START Material for this task
Lemma DiggTile_cells m x y x' y' :
  wf m -> ValidCoords m x y = true ->
  GetDensity (DiggTile x y m) x' y' =
    (if decide (x' = x /\ y' = y) then Z.max 0 (GetDensity m x y - 1) else GetDensity m x' y') /\
  GetIDByCoord_Terrain (DiggTile x y m) x' y' =
    (if decide (x' = x /\ y' = y)
     then (if 0 <? GetDensity m x y then GetIDByCoord_Terrain m x y else 0)
     else GetIDByCoord_Terrain m x' y').
Proof.
  intros Hwf Hv. pose proof (meta_len m x y Hwf Hv) as Hl.
  pose proof (terrain_len m x y Hwf Hv) as Ht.
  pose proof (Forall_cell_in _ _ _ (wf_meta m Hwf) Hl) as Hb. unfold is_byte in Hb.
  destruct (DiggTile_layers m x y Hwf Hv) as [Et Em].
  assert (is_byte (Z.max 0 (GetDensity m x y - 1))) as Hd.
  { unfold GetDensity. rewrite Hv. unfold is_byte. lia. }
  unfold GetDensity at 1, GetIDByCoord_Terrain at 1.
  rewrite (same_shape_valid m), (same_shape_idx m), Et, Em by apply DiggTile_shape.
  case_decide as H.
  - destruct H as [-> ->]. rewrite Hv, cell_aset_eq, u8_small by done. split; [done|].
    unfold GetIDByCoord_Terrain. rewrite Hv. case_match; [done|]. by rewrite cell_aset_eq.
  - unfold GetDensity at 2, GetIDByCoord_Terrain. destruct (ValidCoords m x' y') eqn:Ev'; [|done].
    assert (idx m x y <> idx m x' y').
    { apply idx_neq; [done..|]. intros [-> ->]. by apply H. }
    rewrite cell_aset_ne by done. split; [done|]. case_match; [done|]. by rewrite cell_aset_ne.
Qed.

(** Digging out a block of density d takes d + 1 strokes: after n strokes the
    block is still there with density d - n when n <= d, and is gone once
    n > d; no other cell changes. *)
Theorem digging_strokes m x y (n : nat) x' y' :
  wf m -> ValidCoords m x y = true ->
  let m' := Nat.iter n (DiggTile x y) m in
  GetDensity m' x y = Z.max 0 (GetDensity m x y - Z.of_nat n) /\
  GetIDByCoord_Terrain m' x y =
    (if Z.of_nat n <=? GetDensity m x y then GetIDByCoord_Terrain m x y else 0) /\
  (~ (x' = x /\ y' = y) ->
   GetIDByCoord_Terrain m' x' y' = GetIDByCoord_Terrain m x' y' /\
   GetDensity m' x' y' = GetDensity m x' y').
Proof.
  intros Hwf Hv. cbv zeta.
  assert (0 <= GetDensity m x y) as Hd0.
  { unfold GetDensity. rewrite Hv.
    pose proof (Forall_cell_in _ _ _ (wf_meta m Hwf) (meta_len m x y Hwf Hv)) as [? _]. done. }
  induction n as [|n (IHd & IHt & IHo)].
  - cbn [Nat.iter nat_rect]. split; [lia|]. split; [|done]. change (Z.of_nat 0) with 0. by rewrite (proj2 (Z.leb_le _ _) Hd0).
  - rewrite Nat.iter_succ. set (m1 := Nat.iter n (DiggTile x y) m) in *.
    assert (wf m1 /\ ValidCoords m1 x y = true) as [Hwf1 Hv1].
    { unfold m1. clear -Hwf Hv. induction n as [|n [IH1 IH2]]; [done|]. rewrite Nat.iter_succ.
      split; [by apply wf_DiggTile|].
      by rewrite (same_shape_valid _ _ _ _ (DiggTile_shape x y _)). }
    destruct (DiggTile_cells m1 x y x y Hwf1 Hv1) as [Ed Et].
    rewrite decide_True in Ed, Et by done. rewrite Ed, Et, IHd, IHt.
    split; [lia|]. split.
    + clear -Hd0; split_tests; first [done | zlia].
    + intros Hne. destruct (DiggTile_cells m1 x y x' y' Hwf1 Hv1) as [Ed' Et'].
      rewrite decide_False in Ed', Et' by done. rewrite Ed', Et'. by apply IHo.
Qed.

(** A green block of density 2 at (1, 0) of the demo map. *)
Definition demo_block : WorldMap := SetTileWithCoords 1 0 (Block B_block_green) 2 demo_map.

Lemma digging_strokes_witness :
  GetIDByCoord_Terrain (Nat.iter 2 (DiggTile 1 0) demo_block) 1 0 = 101 /\
  GetIDByCoord_Terrain (Nat.iter 3 (DiggTile 1 0) demo_block) 1 0 = 0.
Proof.
  assert (wf demo_block) as Hwf by (apply wf_SetTileWithCoords; [apply Block_byte | apply demo_wf]).
  destruct (digging_strokes demo_block 1 0 2 0 0 Hwf eq_refl) as (_ & -> & _).
  destruct (digging_strokes demo_block 1 0 3 0 0 Hwf eq_refl) as (_ & -> & _).
  vm_compute. split; reflexivity.
Defined.

Lemma terrain_layer_eq m m1 m2 x y :
  same_shape m m1 -> same_shape m m2 -> terrain m1 = terrain m2 ->
  GetIDByCoord_Terrain m1 x y = GetIDByCoord_Terrain m2 x y.
Proof.
  intros S1 S2 E. unfold GetIDByCoord_Terrain.
  by rewrite (same_shape_valid _ _ _ _ S1), (same_shape_valid _ _ _ _ S2),
    (same_shape_idx _ _ _ _ S1), (same_shape_idx _ _ _ _ S2), E.
Qed.

(** [ClearTile] has no bounds test: just left of the map it empties the last
    cell of the row above instead of doing nothing. *)
Theorem ClearTile_wraps m y b :
  wf m -> 0 < y <= height m -> 0 < width m ->
  ValidCoords m (-1) y = false /\
  GetIDByCoord_Terrain (ClearTile (-1) y b m) (width m - 1) (y - 1) = 0.
Proof.
  intros Hwf Hy Hw.
  assert (ValidCoords m (width m - 1) (y - 1) = true) as Hv by (unfold ValidCoords; lia).
  split; [unfold ValidCoords; lia|].
  assert (terrain (ClearTile (-1) y b m) = terrain (ClearTile (width m - 1) (y - 1) b m)) as E.
  { assert (idx m (-1) y = idx m (width m - 1) (y - 1)) as Ei by (unfold idx; lia).
    unfold ClearTile. rewrite Ei. by destruct b. }
  pose proof (terrain_ClearTile m _ _ b (width m - 1) (y - 1) Hwf Hv) as H.
  rewrite decide_True in H by done. rewrite <- H.
  apply (terrain_layer_eq m); [apply ClearTile_shape.. | exact E].
Qed.

Lemma ClearTile_wraps_witness :
  GetIDByCoord_Terrain
    (ClearTile (-1) 1 false (SetTileWithCoords 2 0 (Block B_block_red) 0 demo_map)) 2 0 = 0.
Proof.
  apply (ClearTile_wraps (SetTileWithCoords 2 0 (Block B_block_red) 0 demo_map) 1 false);
    [apply wf_SetTileWithCoords; [apply Block_byte | apply demo_wf] | vm_compute; split; congruence
    | reflexivity].
Defined.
END Material for this task
#### [Assigned task]
Without any change, reproduce the listing above in full.

#### [Output of the task]
Lemma DiggTile_cells m x y x' y' :
  wf m -> ValidCoords m x y = true ->
  GetDensity (DiggTile x y m) x' y' =
    (if decide (x' = x /\ y' = y) then Z.max 0 (GetDensity m x y - 1) else GetDensity m x' y') /\
  GetIDByCoord_Terrain (DiggTile x y m) x' y' =
    (if decide (x' = x /\ y' = y)
     then (if 0 <? GetDensity m x y then GetIDByCoord_Terrain m x y else 0)
     else GetIDByCoord_Terrain m x' y').
Proof.
  intros Hwf Hv. pose proof (meta_len m x y Hwf Hv) as Hl.
  pose proof (terrain_len m x y Hwf Hv) as Ht.
  pose proof (Forall_cell_in _ _ _ (wf_meta m Hwf) Hl) as Hb. unfold is_byte in Hb.
  destruct (DiggTile_layers m x y Hwf Hv) as [Et Em].
  assert (is_byte (Z.max 0 (GetDensity m x y - 1))) as Hd.
  { unfold GetDensity. rewrite Hv. unfold is_byte. lia. }
  unfold GetDensity at 1, GetIDByCoord_Terrain at 1.
  rewrite (same_shape_valid m), (same_shape_idx m), Et, Em by apply DiggTile_shape.
  case_decide as H.
  - destruct H as [-> ->]. rewrite Hv, cell_aset_eq, u8_small by done. split; [done|].
    unfold GetIDByCoord_Terrain. rewrite Hv. case_match; [done|]. by rewrite cell_aset_eq.
  - unfold GetDensity at 2, GetIDByCoord_Terrain. destruct (ValidCoords m x' y') eqn:Ev'; [|done].
    assert (idx m x y <> idx m x' y').
    { apply idx_neq; [done..|]. intros [-> ->]. by apply H. }
    rewrite cell_aset_ne by done. split; [done|]. case_match; [done|]. by rewrite cell_aset_ne.
Qed.

(** Digging out a block of density d takes d + 1 strokes: after n strokes the
    block is still there with density d - n when n <= d, and is gone once
    n > d; no other cell changes. *)
Theorem digging_strokes m x y (n : nat) x' y' :
  wf m -> ValidCoords m x y = true ->
  let m' := Nat.iter n (DiggTile x y) m in
  GetDensity m' x y = Z.max 0 (GetDensity m x y - Z.of_nat n) /\
  GetIDByCoord_Terrain m' x y =
    (if Z.of_nat n <=? GetDensity m x y then GetIDByCoord_Terrain m x y else 0) /\
  (~ (x' = x /\ y' = y) ->
   GetIDByCoord_Terrain m' x' y' = GetIDByCoord_Terrain m x' y' /\
   GetDensity m' x' y' = GetDensity m x' y').
Proof.
  intros Hwf Hv. cbv zeta.
  assert (0 <= GetDensity m x y) as Hd0.
  { unfold GetDensity. rewrite Hv.
    pose proof (Forall_cell_in _ _ _ (wf_meta m Hwf) (meta_len m x y Hwf Hv)) as [? _]. done. }
  induction n as [|n (IHd & IHt & IHo)].
  - cbn [Nat.iter nat_rect]. split; [lia|]. split; [|done]. change (Z.of_nat 0) with 0. by rewrite (proj2 (Z.leb_le _ _) Hd0).
  - rewrite Nat.iter_succ. set (m1 := Nat.iter n (DiggTile x y) m) in *.
    assert (wf m1 /\ ValidCoords m1 x y = true) as [Hwf1 Hv1].
    { unfold m1. clear -Hwf Hv. induction n as [|n [IH1 IH2]]; [done|]. rewrite Nat.iter_succ.
      split; [by apply wf_DiggTile|].
      by rewrite (same_shape_valid _ _ _ _ (DiggTile_shape x y _)). }
    destruct (DiggTile_cells m1 x y x y Hwf1 Hv1) as [Ed Et].
    rewrite decide_True in Ed, Et by done. rewrite Ed, Et, IHd, IHt.
    split; [lia|]. split.
    + clear -Hd0; split_tests; first [done | zlia].
    + intros Hne. destruct (DiggTile_cells m1 x y x' y' Hwf1 Hv1) as [Ed' Et'].
      rewrite decide_False in Ed', Et' by done. rewrite Ed', Et'. by apply IHo.
Qed.

(** A green block of density 2 at (1, 0) of the demo map. *)
Definition demo_block : WorldMap := SetTileWithCoords 1 0 (Block B_block_green) 2 demo_map.

Lemma digging_strokes_witness :
  GetIDByCoord_Terrain (Nat.iter 2 (DiggTile 1 0) demo_block) 1 0 = 101 /\
  GetIDByCoord_Terrain (Nat.iter 3 (DiggTile 1 0) demo_block) 1 0 = 0.
Proof.
  assert (wf demo_block) as Hwf by (apply wf_SetTileWithCoords; [apply Block_byte | apply demo_wf]).
  destruct (digging_strokes demo_block 1 0 2 0 0 Hwf eq_refl) as (_ & -> & _).
  destruct (digging_strokes demo_block 1 0 3 0 0 Hwf eq_refl) as (_ & -> & _).
  vm_compute. split; reflexivity.
Defined.

Lemma terrain_layer_eq m m1 m2 x y :
  same_shape m m1 -> same_shape m m2 -> terrain m1 = terrain m2 ->
  GetIDByCoord_Terrain m1 x y = GetIDByCoord_Terrain m2 x y.
Proof.
  intros S1 S2 E. unfold GetIDByCoord_Terrain.
  by rewrite (same_shape_valid _ _ _ _ S1), (same_shape_valid _ _ _ _ S2),
    (same_shape_idx _ _ _ _ S1), (same_shape_idx _ _ _ _ S2), E.
Qed.

(** [ClearTile] has no bounds test: just left of the map it empties the last
    cell of the row above instead of doing nothing. *)
Theorem ClearTile_wraps m y b :
  wf m -> 0 < y <= height m -> 0 < width m ->
  ValidCoords m (-1) y = false /\
  GetIDByCoord_Terrain (ClearTile (-1) y b m) (width m - 1) (y - 1) = 0.
Proof.
  intros Hwf Hy Hw.
  assert (ValidCoords m (width m - 1) (y - 1) = true) as Hv by (unfold ValidCoords; lia).
  split; [unfold ValidCoords; lia|].
  assert (terrain (ClearTile (-1) y b m) = terrain (ClearTile (width m - 1) (y - 1) b m)) as E.
  { assert (idx m (-1) y = idx m (width m - 1) (y - 1)) as Ei by (unfold idx; lia).
    unfold ClearTile. rewrite Ei. by destruct b. }
  pose proof (terrain_ClearTile m _ _ b (width m - 1) (y - 1) Hwf Hv) as H.
  rewrite decide_True in H by done. rewrite <- H.
  apply (terrain_layer_eq m); [apply ClearTile_shape.. | exact E].
Qed.

Lemma ClearTile_wraps_witness :
  GetIDByCoord_Terrain
    (ClearTile (-1) 1 false (SetTileWithCoords 2 0 (Block B_block_red) 0 demo_map)) 2 0 = 0.
Proof.
  apply (ClearTile_wraps (SetTileWithCoords 2 0 (Block B_block_red) 0 demo_map) 1 false);
    [apply wf_SetTileWithCoords; [apply Block_byte | apply demo_wf] | vm_compute; split; congruence
    | reflexivity].
Defined.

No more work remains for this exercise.